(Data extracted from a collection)
(** Every call before the last keeps what is behind the names but the temporary one; the
    last puts the whole encoding behind the name. *)
Lemma sys_call_stage d name raw s k d' s' :
  mdir_wf d -> stage d name raw s -> sys_call k d s = Some (d', s') ->
  mdir_wf d' /\ (forall n, n <> name -> n <> name +:+ ".tmp" -> md_data d' n = md_data d n) /\
  (if decide (sr_todo s' = []) then md_data d' name = Some raw else stage d' name raw s' /\ md_data d' name = md_data d name).
Proof.
  intros Hwf Hst. pose proof (tmp_ne name) as Ht. unfold stage in *. cbn zeta in *. set (tmp := name +:+ ".tmp") in *.
  destruct Hst as [->|(i & n & Hi & Hd & [->|[Hn ->]])]; unfold sys_call; cbn [sr_todo sr_fd].
  - destruct (open_trunc d tmp) as [d1 i] eqn:E. apply open_trunc_spec in E as (Hwf1 & Hi & Hd & Ho); [|done].
    intros [= <- <-]. split_and!; [done|intros n _ Hn; by apply Ho|]. cbn. split; [|by apply Ho].
    right. exists i, 0%nat. split_and!; [done|done|by left].
  - intros [= <- <-]. pose proof (write_file_spec d tmp i (zlen (take n raw)) (take k (drop n raw)) Hwf Hi) as (Hwf1 & Hnm & Hd1 & Ho).
    split_and!; [done|intros x _ Hx; by apply Ho|].
    rewrite Hd in Hd1. cbn in Hd1. change (zlen (take n raw)) with (Z.of_nat (length (take n raw))) in Hd1 at 2. rewrite write_at_prefix in Hd1.
    assert (zlen (take n raw) + zlen (take k (drop n raw)) = zlen (take (n + k) raw)) as Hz by (by rewrite <- take_take_drop, zlen_app).
    rewrite Hz, drop_drop. cbn [sr_todo]. destruct (bool_decide_reflect (drop (n + k) raw = [])) as [Hnil|Hnil];
      (rewrite decide_False by done); (split; [|by apply Ho]).
    + right. exists i, (n + k)%nat. rewrite Hnm. split_and!; [done|done|]. right. split; [|done].
      apply (f_equal length) in Hnil. rewrite length_drop in Hnil. simpl in Hnil. lia.
    + right. exists i, (n + k)%nat. rewrite Hnm. split_and!; [done|done|by left].
  - destruct (rename_file d tmp name) as [d1|] eqn:E; [|done]. cbn. intros [= <- <-].
    destruct (rename_file_spec _ _ _ _ _ Hwf Ht Hi E) as (Hwf1 & Hnew & Ho). split_and!; [done|intros x ? ?; by apply Ho|].
    cbn. rewrite Hnew. unfold md_data. rewrite Hi. cbn. by rewrite Hd, take_ge.
Qed.

(** A whole save with nothing in between: the file is replaced or left. *)
Lemma run_save_spec `{MetaJson} e d name data d' r : mdir_wf d -> run_save e d (MetadataStore_atomicWrite name data) = (d', r) ->
  mdir_wf d' /\ (forall n, n <> name -> n <> name +:+ ".tmp" -> md_data d' n = md_data d n) /\
  (r = Ok tt -> exists raw i f, data = Some raw /\ md_names d' !! name = Some i /\ md_files d' !! i = Some f /\ fdata f = raw /\ fsynced f = 0) /\
  (r <> Ok tt -> md_data d' name = md_data d name).
Proof.
  intros Hwf. unfold run_save, MetadataStore_atomicWrite. destruct data as [raw|]; [|intros [= <- <-]; by split_and!].
  pose proof (tmp_ne name) as Ht. cbn zeta. set (tmp := name +:+ ".tmp") in *. cbn [run_calls].
  destruct (sa_open e); [|intros [= <- <-]; by split_and!]. cbn [sys_call sr_todo sr_fd].
  destruct (open_trunc d tmp) as [d1 i] eqn:E. apply open_trunc_spec in E as (Hwf1 & Hi & Hd & Ho); [|done]. cbn [sr_fd].
  assert (forall n, n <> tmp -> md_data d1 n = md_data d n) as Ho1 by (intros n Hn; by apply Ho).
  destruct (bool_decide (sa_write e = None)); cbn [sys_call sr_todo sr_fd].
  2:{ intros [= <- <-]. pose proof (write_file_spec d1 tmp i 0 (take (default 0%nat (sa_write e)) raw) Hwf1 Hi) as (Hwf2 & _ & _ & Ho2).
      split_and!; [done|intros n _ Hn; by rewrite Ho2, Ho1|done|intros _; by rewrite Ho2, Ho1]. }
  pose proof (write_file_spec d1 tmp i 0 (take (length raw) raw) Hwf1 Hi) as (Hwf2 & Hnm & Hd2 & Ho2).
  assert (exists f, md_files (write_file d1 i 0 (take (length raw) raw)) !! i = Some f /\ fdata f = raw /\ fsynced f = 0) as (f & Hf & Hfd & Hfs).
  { cbn. rewrite list_lookup_alter_eq. destruct (md_files d1 !! i) as [f0|]; [|done]. cbn in Hd |- *. injection Hd as Hd.
    eexists. split; [done|]. cbn. rewrite Hd, firstn_all. split; [|done]. apply (write_at_end [] raw). }
  set (d2 := write_file d1 i 0 _) in *. clearbody d2.
  destruct (sa_rename e).
  2:{ intros [= <- <-]. split_and!; [done|intros n _ Hn; by rewrite Ho2, Ho1|done|intros _; by rewrite Ho2, Ho1]. }
  rewrite <- Hnm in Hi. destruct (rename_file d2 tmp name) as [d3|] eqn:E3; [|unfold rename_file in E3; by rewrite Hi in E3]. cbn.
  intros [= <- <-]. destruct (rename_file_spec _ _ _ _ _ Hwf2 Ht Hi E3) as (Hwf3 & _ & Ho3).
  split_and!; [done|intros n H1 H2; by rewrite Ho3, Ho2, Ho1| |done].
  intros _. exists raw, i, f. unfold rename_file in E3. rewrite Hi in E3. injection E3 as <-. cbn. by rewrite lookup_insert_eq.
Qed.

(** ** Histories *)

Section history.
Context `{MetaJsonLaws}.

Lemma LoadTopics_same d d' : md_data d' "topics.json" = md_data d "topics.json" -> LoadTopics true d' = LoadTopics true d.
Proof. intros E. unfold LoadTopics, ReadFile. by rewrite E. Qed.

Lemma LoadTopics_saved d ts raw : ascii_topics ts -> marshal_topics (mkTopicsMeta metadataFormat (Some ts)) = Some raw ->
  md_data d "topics.json" = Some raw -> LoadTopics true d = Ok ts.
Proof. intros Ha Hm Hd. unfold LoadTopics, ReadFile. rewrite Hd. cbn [mbind res_bind]. by rewrite (topics_roundtrip _ _ _ Ha Hm). Qed.

(** What a save under way has to do with the directory. *)
Definition job_ok (d : mdir) (since : list (gmap string TopicConfig)) (j : job) (s : saver) : Prop :=
  match j with
  | JTopics ts => ascii_topics ts /\ ts ∈ since /\
      exists raw, marshal_topics (mkTopicsMeta metadataFormat (Some ts)) = Some raw /\ stage d "topics.json" raw s
  | JCluster _ => exists raw, stage d "cluster.json" raw s
  end.

Record meta_inv (s : meta_state) : Prop := {
  mi_wf : mdir_wf (me_dir s);
  mi_one : forall g g' x x', me_savers s !! g = Some x -> me_savers s !! g' = Some x' -> g = g';
  mi_jobs : forall g j sv, me_savers s !! g = Some (j, sv) -> job_ok (me_dir s) (me_since s) j sv;
  mi_load : exists ts, LoadTopics true (me_dir s) = Ok ts /\ ts ∈ me_acked s :: me_since s
}.

Lemma job_ok_start d j calls since : job_calls j = Ok calls -> match j with JTopics ts => ascii_topics ts | JCluster _ => True end ->
  job_ok d (match j with JTopics ts => ts :: since | JCluster _ => since end) j (mkSaver calls None).
Proof.
  destruct j as [ts|c]; cbn; unfold SaveTopics, SaveCluster, MetadataStore_atomicWrite.
  - destruct (marshal_topics _) as [raw|] eqn:Em; [|done]. intros [= <-] Ha. split_and!; [done|by left|]. exists raw. split; [done|by left].
  - destruct (marshal_cluster _) as [raw|]; [|done]. intros [= <-] _. exists raw. by left.
Qed.

(** A call of a save under way. *)
Lemma job_ok_call d since j s k d' s' : mdir_wf d -> job_ok d since j s -> sys_call k d s = Some (d', s') ->
  mdir_wf d' /\
  (if decide (sr_todo s' = []) then
     match j with JTopics ts => LoadTopics true d' = Ok ts | JCluster _ => LoadTopics true d' = LoadTopics true d end
   else job_ok d' since j s' /\ LoadTopics true d' = LoadTopics true d).
Proof.
  intros Hwf Hj E. destruct j as [ts|c]; cbn in Hj.
  - destruct Hj as (Ha & Hin & raw & Hm & Hst). destruct (sys_call_stage _ _ _ _ _ _ _ Hwf Hst E) as (Hwf' & _ & Hend).
    split; [done|]. destruct (decide _).
    + by eapply LoadTopics_saved.
    + destruct Hend as [Hst' Hsame]. split; [|by apply LoadTopics_same]. split_and!; [done|done|by exists raw].
  - destruct Hj as (raw & Hst). destruct (sys_call_stage _ _ _ _ _ _ _ Hwf Hst E) as (Hwf' & Ho & Hend).
    split; [done|]. assert (LoadTopics true d' = LoadTopics true d) as Hl by (apply LoadTopics_same, Ho; done).
    destruct (decide _); [done|]. destruct Hend as [Hst' _]. split; [by exists raw|done].
Qed.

What is needed:
Tell me how many lines of the records include the word "fsynced", and say nothing else.

Task response:
2